Hostetter T H, Rosenberg M E
University of Minnesota, Minneapolis.
Am J Nephrol. 1990;10 Suppl 1:24-7. doi: 10.1159/000168190.
Glomerular capillary hemodynamics influence glomerular permselectivity to macromolecules, and alterations in these factors can evoke proteinuria. Changes in hemodynamic patterns can alter protein flux by changing its diffusion- or concentration-driven movement in the presence of a constant membrane barrier. Alternatively, hemodynamic forces may disrupt, transiently or irreversibly, the permeability characteristics of the capillary barrier. Maneuvers that lower glomerular capillary pressure appear capable of reversing at least in part, these latter permeability defects.

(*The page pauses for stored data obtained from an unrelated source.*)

Lemma performs_readSamples_loop fuel path body off m maxSamples samples total :
  performs (λ e, is_read e = true)
    (readSamples_loop fuel path body off m maxSamples samples total).
Proof.
  revert off samples total.
  induction fuel as [|fuel IH]; intros off samples total; simpl.
  - performs_all.
  - destruct (negb _); [performs_all|].
    apply performs_bind; [apply performs_ReadFull|].
    intros [chunk err]. performs_all; apply IH.
Qed.

Lemma performs_readSamplesFromFile path maxBytes maxSamples :
  performs (λ e, is_read e = true)
    (readSamplesFromFile path maxBytes maxSamples).
Proof.
  unfold readSamplesFromFile.
  apply performs_bind; [by apply performs_Open|].
  intros [e|]; [performs_all|].
  destruct (maxBytes <? 0); [performs_all|].
  apply performs_bind; [quiet|]. intros body.
  apply performs_bind; [apply performs_readSamples_loop|].
  intros r. performs_all.
Qed.

Lemma performs_collectSamples_loop paths maxSamples maxSampleBytes samples stats :
  performs (λ e, is_read e = true)
    (collectSamples_loop paths maxSamples maxSampleBytes samples stats).
Proof.
  revert samples stats.
  induction paths as [|path rest IH]; intros samples stats; simpl.
  - performs_all.
  - destruct (_ >=? _); [performs_all|].
    apply performs_bind; [apply performs_readSamplesFromFile|].
    intros r. performs_all; apply IH.
Qed.

Lemma performs_collectSamples fp dir maxSamples maxSampleBytes :
  performs (λ e, is_read e = true)
    (collectSamples fp dir maxSamples maxSampleBytes).
Proof.
  unfold collectSamples.
  apply performs_bind; [by apply performs_listFiles|].
  intros [paths [e|]]; [performs_all|].
  destruct (_ =? _); [performs_all|].
  destruct (_ <? _); [performs_all|].
  apply performs_bind; [apply performs_collectSamples_loop|].
  intros r. performs_all.
Qed.

(** Up to the training, the trainer makes a directory, reads the clock,
    reads files and prints. *)
Lemma performs_main_collect fp cfg :
  performs (λ e, is_train e = false ∧ is_push e = false
                 ∧ (∀ p, e ≠ EvWriteFile p))
    (main_collect fp cfg).
Proof.
  unfold main_collect.
  repeat (match goal with
          | |- performs _ (if ?b then _ else _) => destruct b
          end; [by performs_all|]).
  apply performs_pbind; [by performs_all|].
  intros [e|]; [by performs_all|].
  apply performs_pbind.
  { destruct (String.eqb _ _); by performs_all. }
  intros outputPath. apply performs_pbind.
  - apply performs_run.
    eapply performs_mono; [|apply performs_collectSamples].
    intros e He. by destruct e.
  - intros r. by performs_all.
Qed.
End PerformsTrainDict.

(** * Strings *)

(** [+:+] is kept folded by [simpl]; this unfolds one step of it. *)
Ltac append_step := unfold String.append; fold String.append.

Lemma substring_0_all s : String.substring 0 (String.length s) s = s.
Proof. induction s as [|c s IH]; simpl; [done | by rewrite IH]. Qed.

Lemma substring_0_app a b :
  String.substring 0 (String.length a) (a +:+ b) = a.
Proof.
  induction a as [|c a IH]; append_step; simpl; [by destruct b | by rewrite IH].
Qed.

Lemma substring_skip_app a b m :
  String.substring (String.length a) m (a +:+ b) = String.substring 0 m b.
Proof. induction a as [|c a IH]; append_step; simpl; done. Qed.

Lemma substring_split s n :
  (n ≤ String.length s)%nat →
  String.substring 0 n s +:+ String.substring n (String.length s - n) s = s.
Proof.
  revert n. induction s as [|c s IH]; intros [|n] Hn; simpl in *;
    try done; try lia.
  - append_step. by rewrite substring_0_all.
  - append_step. rewrite IH; [done | lia].
Qed.

Lemma length_append a b :
  String.length (a +:+ b) = (String.length a + String.length b)%nat.
Proof.
  induction a as [|c a IH]; append_step; simpl; [done | by rewrite IH].
Qed.

Lemma HasSuffix_true s suffix :
  HasSuffix s suffix = true → TrimSuffix s suffix +:+ suffix = s.
Proof.
  unfold TrimSuffix. intros H. rewrite H. unfold HasSuffix in H.
  apply andb_true_iff in H as [Hlen Heq].
  apply Nat.leb_le in Hlen. apply String.eqb_eq in Heq.
  set (n := (String.length s - String.length suffix)%nat) in *.
  rewrite <- Heq.
  replace (String.length suffix) with (String.length s - n)%nat
    by (subst n; lia).
  apply substring_split. subst n. lia.
Qed.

Angiotensin II, provoked by higher levels of dietary protein intake, may be a particularly important mediator of proteinuria both through its effects on diffusion-mediated protein leakage and its tendency to provoke permeability defects due to heightening of glomerular capillary hydraulic pressures.
肾小球毛细血管血流动力学影响肾小球对大分子物质的滤过选择性,这些因素的改变可引发蛋白尿。血流动力学模式的变化可通过在恒定膜屏障存在的情况下改变其扩散或浓度驱动的运动来改变蛋白质通量。或者,血流动力学力可能会暂时或不可逆地破坏毛细血管屏障的通透性特征。降低肾小球毛细血管压力的措施似乎至少部分能够逆转这些通透性缺陷。由较高水平的膳食蛋白质摄入引发的血管紧张素II可能是蛋白尿的一个特别重要的介质,这是因为它对扩散介导的蛋白质渗漏有影响,并且由于肾小球毛细血管液压升高而有引发通透性缺陷的倾向。